__Task requirements__: In the material below, find the line with "if decide (vpage" and the line with "apply Pmm.lists_inv_ext with", then output those two lines and every line between them, exactly.

__Exercise materials__:
■ ■ ■

(** Mapping a page leaves the page allocator alone. *)
Lemma map_page_inv virt phys flags s bl own :
  mem_inv mask s bl own -> mappable virt -> 3 <= ps_room (halloc (pg s)) ->
  exists p own', paging_map_page ps_alloc mask virt phys flags (pg s) = Done p /\
    mem_inv mask (set_pg p s) bl own' /\ footprint own own' (pg s) p /\
    forall v, mappable v ->
      lookup mask p v =
        if decide (vpage v = vpage virt) then Some (leaf_pte mask phys flags) else lookup mask (pg s) v.
Proof.
  intros [Hpmm Hpt Hsep] Hv Hroom.
  destruct (map_page_spec mask (fun p => is_mask_frame mask p Hmask) (is_mask_flags mask Hmask)
    virt phys flags (pg s) own Hpt Hv Hroom) as (p & own' & E & Hpt' & _ & Hfp & Hl).
  assert (forall q, q ∈ Pmm.free_pages bl -> own' q = None) as Hfree.
  { intros q Hq. destruct (Hsep q Hq) as [Ho Hn]. destruct (own' q) eqn:Eo; [|done].
    destruct Hfp as (_ & _ & _ & Hb). destruct (Hb q) as [?|?]; congruence || done. }
  exists p, own'. split; [done|]. split_and!; [|done|].
  - split; [|done|].
    + simpl. destruct Hfp as (-> & Hx & _). destruct Hpmm as [Hli Hc]. split; [|done].
      apply Pmm.lists_inv_ext with (pmm (pg s)); [done..|]. intros a Ha. simpl.
      apply Hx. pose proof (Pmm.li_valid _ _ _ Hli) as Hva. rewrite Forall_forall in Hva.
      destruct (Hva a Ha) as [_ Hal]. rewrite Pmm.page_align_down_id by done. by apply Hfree.
    + intros q Hq. split; [by apply Hfree|]. by apply Hsep.
  - intros v Hvm. by rewrite Hl, leaf_present.
Qed.

Lemma align_fault_page addr :
  0 <= addr -> vpage (Z.land addr (Z.lnot 0xFFF)) = vpage addr /\
  (mappable addr -> mappable (Z.land addr (Z.lnot 0xFFF))).
Proof.
  intros H0. change (Z.land addr (Z.lnot 0xFFF)) with (Pmm.page_align_down addr).
  rewrite Pmm.page_align_down_spec. unfold mappable, vpage, pml4_idx. rewrite !land_511, !Z.shiftr_div_pow2 by lia.
  unfold PAGE_SIZE. change (2 ^ 39) with (4096 * 134217728).
  rewrite <-!Z.div_div by lia. rewrite (Z.mul_comm 4096 (addr / 4096)), Z.div_mul by lia. done.
Qed.
End vmm_proofs.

■ ■ ■

__Problem solution__:
        if decide (vpage v = vpage virt) then Some (leaf_pte mask phys flags) else lookup mask (pg s) v.
Proof.
  intros [Hpmm Hpt Hsep] Hv Hroom.
  destruct (map_page_spec mask (fun p => is_mask_frame mask p Hmask) (is_mask_flags mask Hmask)
    virt phys flags (pg s) own Hpt Hv Hroom) as (p & own' & E & Hpt' & _ & Hfp & Hl).
  assert (forall q, q ∈ Pmm.free_pages bl -> own' q = None) as Hfree.
  { intros q Hq. destruct (Hsep q Hq) as [Ho Hn]. destruct (own' q) eqn:Eo; [|done].
    destruct Hfp as (_ & _ & _ & Hb). destruct (Hb q) as [?|?]; congruence || done. }
  exists p, own'. split; [done|]. split_and!; [|done|].
  - split; [|done|].
    + simpl. destruct Hfp as (-> & Hx & _). destruct Hpmm as [Hli Hc]. split; [|done].
      apply Pmm.lists_inv_ext with (pmm (pg s)); [done..|]. intros a Ha. simpl.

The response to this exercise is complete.